HOW TO COMPLETE THIS TASK: Among the lines of the records, find all that carry the word "Qpower" and copy them.

RECORDED DATA:

(** * sensor-gen: the reading synthesizer and the paced emission loop

    A shallow embedding of [main.go]: the profile registry, [generateReading],
    the batch/interval computation and the select loop of [main], and
    [printFinalStats]; followed by the properties of the specification that
    are settled on it. *)

From Stdlib Require Import ZArith QArith Qround Qabs Qpower Qreduction.
From Stdlib Require Import Lqa Lia Bool List String Ascii DecimalString.
From Stdlib Require Import SpecFloat Sorted DecimalN.
Import ListNotations.

(** ** float64

    Go's [float64] is IEEE 754 binary64.  A finite value is kept as the
    rational it denotes; every arithmetic operation computes the exact
    rational result and rounds it to the nearest binary64 value, ties to
    even, as the format prescribes.  The rounding is written out below:
    53 bits of precision, least exponent -1074 (subnormals), overflow to
    infinity at 2^1024.  Each operation rounds on its own, as the compiler
    for amd64 has it.  The sign of zero is not kept: this program never
    observes it. *)

Module F64.

Local Open Scope Q_scope.

Definition pow2 (e : Z) : Q := Qpower 2 e.

(** floor (log2 x), for 0 < x *)
Definition Qlog2 (x : Q) : Z :=
  let k := (Z.log2 (Qnum x) - Z.log2 (Zpos (Qden x)))%Z in
  if Qle_bool (pow2 k) x then k else (k - 1)%Z.

(** nearest integer, ties to even *)
Definition rne (x : Q) : Z :=
  let f := Qfloor x in
  match Qcompare (x - inject_Z f) (1 # 2) with
  | Lt => f
  | Gt => (f + 1)%Z
  | Eq => if Z.even f then f else (f + 1)%Z
  end.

RESPONSE:
From Stdlib Require Import ZArith QArith Qround Qabs Qpower Qreduction.
Definition pow2 (e : Z) : Q := Qpower 2 e.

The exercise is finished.